Exercise. I need each line of the entries below that includes the string "simpl".

(Information supplied Opens)

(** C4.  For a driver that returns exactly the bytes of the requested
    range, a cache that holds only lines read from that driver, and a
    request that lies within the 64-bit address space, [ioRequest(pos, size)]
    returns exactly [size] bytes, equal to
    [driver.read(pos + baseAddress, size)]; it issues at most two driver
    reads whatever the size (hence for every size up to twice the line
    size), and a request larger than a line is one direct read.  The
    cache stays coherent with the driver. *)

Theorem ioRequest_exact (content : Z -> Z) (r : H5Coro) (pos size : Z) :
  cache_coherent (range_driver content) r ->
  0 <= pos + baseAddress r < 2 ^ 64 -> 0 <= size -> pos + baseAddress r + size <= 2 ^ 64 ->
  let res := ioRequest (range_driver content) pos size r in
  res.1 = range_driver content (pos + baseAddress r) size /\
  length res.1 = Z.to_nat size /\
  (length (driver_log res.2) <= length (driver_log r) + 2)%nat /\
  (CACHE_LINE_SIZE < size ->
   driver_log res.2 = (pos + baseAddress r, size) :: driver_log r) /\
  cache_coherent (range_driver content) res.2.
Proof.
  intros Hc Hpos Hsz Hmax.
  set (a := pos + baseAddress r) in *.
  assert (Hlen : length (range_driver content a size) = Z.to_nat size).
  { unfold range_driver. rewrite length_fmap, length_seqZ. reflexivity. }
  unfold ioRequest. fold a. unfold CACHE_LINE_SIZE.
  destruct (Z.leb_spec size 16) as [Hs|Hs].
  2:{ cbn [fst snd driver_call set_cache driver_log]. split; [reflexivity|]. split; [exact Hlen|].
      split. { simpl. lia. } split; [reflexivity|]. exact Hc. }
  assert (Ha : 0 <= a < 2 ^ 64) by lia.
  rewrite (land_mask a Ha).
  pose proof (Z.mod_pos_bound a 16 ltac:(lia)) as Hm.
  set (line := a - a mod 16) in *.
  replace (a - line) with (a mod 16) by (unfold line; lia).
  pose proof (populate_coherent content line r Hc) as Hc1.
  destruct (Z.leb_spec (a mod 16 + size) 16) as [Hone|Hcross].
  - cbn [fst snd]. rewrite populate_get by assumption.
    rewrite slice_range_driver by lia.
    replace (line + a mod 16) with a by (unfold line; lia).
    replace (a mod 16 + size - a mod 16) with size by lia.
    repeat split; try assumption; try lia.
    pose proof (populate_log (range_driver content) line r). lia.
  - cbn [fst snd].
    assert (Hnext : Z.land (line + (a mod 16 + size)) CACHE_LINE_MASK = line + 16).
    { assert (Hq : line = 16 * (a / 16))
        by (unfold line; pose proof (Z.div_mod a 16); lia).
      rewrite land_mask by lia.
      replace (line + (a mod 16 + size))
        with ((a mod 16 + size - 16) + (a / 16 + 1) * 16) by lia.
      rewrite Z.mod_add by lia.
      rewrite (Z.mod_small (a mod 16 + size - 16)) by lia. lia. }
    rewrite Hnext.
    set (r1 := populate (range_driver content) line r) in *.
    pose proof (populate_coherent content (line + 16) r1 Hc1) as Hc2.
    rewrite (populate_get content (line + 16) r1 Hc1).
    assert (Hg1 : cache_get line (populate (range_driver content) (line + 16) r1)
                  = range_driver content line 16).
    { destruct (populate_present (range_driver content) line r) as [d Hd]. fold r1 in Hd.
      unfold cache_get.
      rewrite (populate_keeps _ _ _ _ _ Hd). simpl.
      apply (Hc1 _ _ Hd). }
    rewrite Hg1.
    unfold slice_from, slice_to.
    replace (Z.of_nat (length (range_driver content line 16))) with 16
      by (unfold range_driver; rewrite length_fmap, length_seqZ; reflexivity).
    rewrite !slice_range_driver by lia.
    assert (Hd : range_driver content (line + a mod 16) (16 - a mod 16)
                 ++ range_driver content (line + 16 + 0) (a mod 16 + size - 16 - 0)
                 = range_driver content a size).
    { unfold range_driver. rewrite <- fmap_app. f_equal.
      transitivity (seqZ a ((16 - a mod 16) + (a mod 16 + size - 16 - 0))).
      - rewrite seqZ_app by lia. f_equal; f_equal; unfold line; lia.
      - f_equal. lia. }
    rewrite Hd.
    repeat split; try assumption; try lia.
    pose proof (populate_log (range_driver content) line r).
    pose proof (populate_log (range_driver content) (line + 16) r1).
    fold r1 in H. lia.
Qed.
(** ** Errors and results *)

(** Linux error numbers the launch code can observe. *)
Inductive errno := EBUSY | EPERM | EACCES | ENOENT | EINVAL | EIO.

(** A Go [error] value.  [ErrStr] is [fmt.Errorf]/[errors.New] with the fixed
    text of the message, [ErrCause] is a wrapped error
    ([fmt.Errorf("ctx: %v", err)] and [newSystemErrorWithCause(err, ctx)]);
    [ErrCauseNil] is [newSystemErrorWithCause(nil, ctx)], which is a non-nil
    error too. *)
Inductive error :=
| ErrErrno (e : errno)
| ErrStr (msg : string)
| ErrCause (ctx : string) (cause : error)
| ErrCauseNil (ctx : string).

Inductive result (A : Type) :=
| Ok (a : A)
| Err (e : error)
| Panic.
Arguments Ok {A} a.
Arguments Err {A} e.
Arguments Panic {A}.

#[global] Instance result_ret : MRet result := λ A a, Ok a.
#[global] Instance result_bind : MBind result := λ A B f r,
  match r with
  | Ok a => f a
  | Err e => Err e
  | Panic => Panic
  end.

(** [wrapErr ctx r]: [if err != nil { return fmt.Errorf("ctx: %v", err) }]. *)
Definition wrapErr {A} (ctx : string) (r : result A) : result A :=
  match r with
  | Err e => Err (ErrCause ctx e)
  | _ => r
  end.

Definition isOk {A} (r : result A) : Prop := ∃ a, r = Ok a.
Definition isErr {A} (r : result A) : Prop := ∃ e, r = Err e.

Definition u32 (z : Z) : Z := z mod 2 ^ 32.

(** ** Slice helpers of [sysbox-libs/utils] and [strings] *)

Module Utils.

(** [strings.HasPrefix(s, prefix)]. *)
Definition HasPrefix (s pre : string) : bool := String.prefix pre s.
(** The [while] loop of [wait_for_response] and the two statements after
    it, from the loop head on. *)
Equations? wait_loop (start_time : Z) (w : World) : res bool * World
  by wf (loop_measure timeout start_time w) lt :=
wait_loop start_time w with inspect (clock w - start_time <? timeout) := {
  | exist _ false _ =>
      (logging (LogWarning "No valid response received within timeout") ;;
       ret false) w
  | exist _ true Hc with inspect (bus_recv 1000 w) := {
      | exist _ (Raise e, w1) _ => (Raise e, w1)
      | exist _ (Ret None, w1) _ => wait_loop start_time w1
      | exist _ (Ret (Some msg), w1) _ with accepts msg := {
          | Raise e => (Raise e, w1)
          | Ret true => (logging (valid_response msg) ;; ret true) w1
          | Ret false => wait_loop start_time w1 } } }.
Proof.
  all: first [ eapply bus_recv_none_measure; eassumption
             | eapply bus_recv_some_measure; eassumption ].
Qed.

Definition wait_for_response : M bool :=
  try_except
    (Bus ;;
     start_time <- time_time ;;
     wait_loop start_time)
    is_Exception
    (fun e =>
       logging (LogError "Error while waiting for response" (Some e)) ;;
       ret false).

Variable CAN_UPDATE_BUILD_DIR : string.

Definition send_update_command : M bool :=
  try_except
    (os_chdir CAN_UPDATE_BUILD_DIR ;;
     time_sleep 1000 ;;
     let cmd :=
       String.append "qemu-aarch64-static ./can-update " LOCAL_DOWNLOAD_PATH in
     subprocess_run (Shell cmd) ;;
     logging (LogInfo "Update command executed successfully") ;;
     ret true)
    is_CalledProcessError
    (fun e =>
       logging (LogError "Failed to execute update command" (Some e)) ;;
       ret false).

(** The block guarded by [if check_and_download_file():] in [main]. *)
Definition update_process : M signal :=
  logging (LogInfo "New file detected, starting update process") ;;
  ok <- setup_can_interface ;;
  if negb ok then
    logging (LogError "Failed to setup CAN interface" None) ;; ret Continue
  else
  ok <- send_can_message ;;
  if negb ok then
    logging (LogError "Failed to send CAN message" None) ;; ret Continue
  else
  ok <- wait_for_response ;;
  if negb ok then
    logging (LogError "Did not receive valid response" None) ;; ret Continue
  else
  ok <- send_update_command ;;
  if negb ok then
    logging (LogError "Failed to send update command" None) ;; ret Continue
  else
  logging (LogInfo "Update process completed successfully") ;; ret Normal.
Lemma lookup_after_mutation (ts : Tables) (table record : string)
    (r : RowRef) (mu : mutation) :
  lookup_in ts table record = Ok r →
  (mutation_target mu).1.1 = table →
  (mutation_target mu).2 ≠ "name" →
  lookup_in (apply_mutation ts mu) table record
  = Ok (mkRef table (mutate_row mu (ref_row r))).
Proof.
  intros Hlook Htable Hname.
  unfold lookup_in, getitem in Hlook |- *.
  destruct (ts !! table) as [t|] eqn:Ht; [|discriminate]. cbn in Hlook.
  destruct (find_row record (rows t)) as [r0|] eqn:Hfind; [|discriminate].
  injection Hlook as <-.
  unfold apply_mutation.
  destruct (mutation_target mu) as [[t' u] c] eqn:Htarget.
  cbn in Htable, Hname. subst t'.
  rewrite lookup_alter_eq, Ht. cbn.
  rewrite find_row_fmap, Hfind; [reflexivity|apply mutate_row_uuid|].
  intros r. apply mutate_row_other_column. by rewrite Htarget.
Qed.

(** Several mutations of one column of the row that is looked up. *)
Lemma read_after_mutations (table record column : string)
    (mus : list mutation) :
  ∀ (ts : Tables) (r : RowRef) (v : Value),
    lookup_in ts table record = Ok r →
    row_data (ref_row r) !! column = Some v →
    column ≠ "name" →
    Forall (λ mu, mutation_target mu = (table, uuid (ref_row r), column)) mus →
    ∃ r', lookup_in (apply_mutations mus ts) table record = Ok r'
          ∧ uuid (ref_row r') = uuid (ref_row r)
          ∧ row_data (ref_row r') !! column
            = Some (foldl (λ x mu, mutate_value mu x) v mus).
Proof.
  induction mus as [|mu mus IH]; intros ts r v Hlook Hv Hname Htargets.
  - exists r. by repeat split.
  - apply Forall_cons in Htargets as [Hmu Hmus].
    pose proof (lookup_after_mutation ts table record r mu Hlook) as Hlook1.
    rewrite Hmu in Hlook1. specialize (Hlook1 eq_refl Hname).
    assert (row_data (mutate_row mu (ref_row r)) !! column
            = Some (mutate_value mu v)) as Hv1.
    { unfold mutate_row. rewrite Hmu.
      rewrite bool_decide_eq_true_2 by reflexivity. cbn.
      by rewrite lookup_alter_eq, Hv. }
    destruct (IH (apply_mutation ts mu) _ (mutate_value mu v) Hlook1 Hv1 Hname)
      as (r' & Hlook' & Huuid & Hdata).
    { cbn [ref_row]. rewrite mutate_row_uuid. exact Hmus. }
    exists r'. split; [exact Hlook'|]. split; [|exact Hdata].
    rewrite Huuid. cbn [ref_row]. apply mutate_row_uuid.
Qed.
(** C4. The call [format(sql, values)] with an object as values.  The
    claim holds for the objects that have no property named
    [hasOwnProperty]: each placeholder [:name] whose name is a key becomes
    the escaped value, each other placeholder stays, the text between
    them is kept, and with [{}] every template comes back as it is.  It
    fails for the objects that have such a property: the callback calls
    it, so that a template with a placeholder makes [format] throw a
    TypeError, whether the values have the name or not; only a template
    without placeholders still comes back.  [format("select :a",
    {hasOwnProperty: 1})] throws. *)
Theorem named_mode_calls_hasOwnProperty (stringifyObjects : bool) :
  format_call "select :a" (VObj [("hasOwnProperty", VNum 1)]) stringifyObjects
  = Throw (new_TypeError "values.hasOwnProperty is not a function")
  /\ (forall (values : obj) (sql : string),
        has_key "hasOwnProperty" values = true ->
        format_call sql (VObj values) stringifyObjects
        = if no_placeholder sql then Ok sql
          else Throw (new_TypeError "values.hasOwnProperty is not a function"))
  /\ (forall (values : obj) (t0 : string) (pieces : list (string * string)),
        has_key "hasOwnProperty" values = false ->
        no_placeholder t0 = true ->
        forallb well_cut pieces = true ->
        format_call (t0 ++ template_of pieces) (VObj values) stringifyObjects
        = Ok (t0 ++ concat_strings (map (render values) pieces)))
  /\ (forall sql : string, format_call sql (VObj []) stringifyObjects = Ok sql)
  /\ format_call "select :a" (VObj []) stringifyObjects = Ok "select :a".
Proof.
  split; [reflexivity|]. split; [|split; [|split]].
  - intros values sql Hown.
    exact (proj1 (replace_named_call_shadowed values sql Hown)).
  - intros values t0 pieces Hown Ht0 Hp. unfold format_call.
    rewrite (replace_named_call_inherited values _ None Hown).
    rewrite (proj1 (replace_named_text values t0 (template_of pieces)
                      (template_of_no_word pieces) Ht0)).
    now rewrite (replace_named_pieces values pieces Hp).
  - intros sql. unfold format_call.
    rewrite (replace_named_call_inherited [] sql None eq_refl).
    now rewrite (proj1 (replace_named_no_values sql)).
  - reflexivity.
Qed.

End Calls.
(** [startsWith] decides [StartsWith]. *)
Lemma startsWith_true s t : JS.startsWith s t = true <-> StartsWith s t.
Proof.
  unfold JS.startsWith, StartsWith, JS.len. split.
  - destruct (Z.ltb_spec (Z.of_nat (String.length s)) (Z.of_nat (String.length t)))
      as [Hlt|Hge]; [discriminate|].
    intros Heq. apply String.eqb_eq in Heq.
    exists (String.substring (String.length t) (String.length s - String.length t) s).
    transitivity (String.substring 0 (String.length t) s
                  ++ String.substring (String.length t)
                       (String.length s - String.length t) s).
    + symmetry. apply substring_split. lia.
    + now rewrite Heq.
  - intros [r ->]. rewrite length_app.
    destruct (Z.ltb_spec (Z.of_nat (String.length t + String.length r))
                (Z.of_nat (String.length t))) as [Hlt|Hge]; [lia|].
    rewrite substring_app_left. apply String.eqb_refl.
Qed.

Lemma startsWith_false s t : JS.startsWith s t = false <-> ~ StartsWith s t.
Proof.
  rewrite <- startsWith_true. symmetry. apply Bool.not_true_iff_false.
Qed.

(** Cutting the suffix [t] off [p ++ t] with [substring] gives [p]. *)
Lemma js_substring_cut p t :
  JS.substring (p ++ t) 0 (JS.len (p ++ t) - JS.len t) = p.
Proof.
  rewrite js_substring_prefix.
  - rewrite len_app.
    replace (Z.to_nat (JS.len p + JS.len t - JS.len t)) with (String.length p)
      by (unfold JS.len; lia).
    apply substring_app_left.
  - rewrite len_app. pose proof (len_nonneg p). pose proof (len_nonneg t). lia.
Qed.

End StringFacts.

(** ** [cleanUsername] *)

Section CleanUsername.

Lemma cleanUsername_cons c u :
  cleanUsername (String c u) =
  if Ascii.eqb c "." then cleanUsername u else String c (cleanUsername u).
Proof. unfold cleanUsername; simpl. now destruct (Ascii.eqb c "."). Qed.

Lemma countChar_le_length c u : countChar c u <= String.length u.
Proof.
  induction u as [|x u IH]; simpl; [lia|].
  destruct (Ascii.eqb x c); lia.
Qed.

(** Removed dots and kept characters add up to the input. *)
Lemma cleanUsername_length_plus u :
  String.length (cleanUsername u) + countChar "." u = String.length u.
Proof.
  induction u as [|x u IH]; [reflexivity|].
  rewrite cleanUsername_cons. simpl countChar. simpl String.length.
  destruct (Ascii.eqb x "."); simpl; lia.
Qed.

(Information supplied Closes)

Task solution.
      split. { simpl. lia. } split; [reflexivity|]. exact Hc. }
      rewrite (populate_keeps _ _ _ _ _ Hd). simpl.
Proof. unfold cleanUsername; simpl. now destruct (Ascii.eqb c "."). Qed.
  induction u as [|x u IH]; simpl; [lia|].
  rewrite cleanUsername_cons. simpl countChar. simpl String.length.
  destruct (Ascii.eqb x "."); simpl; lia.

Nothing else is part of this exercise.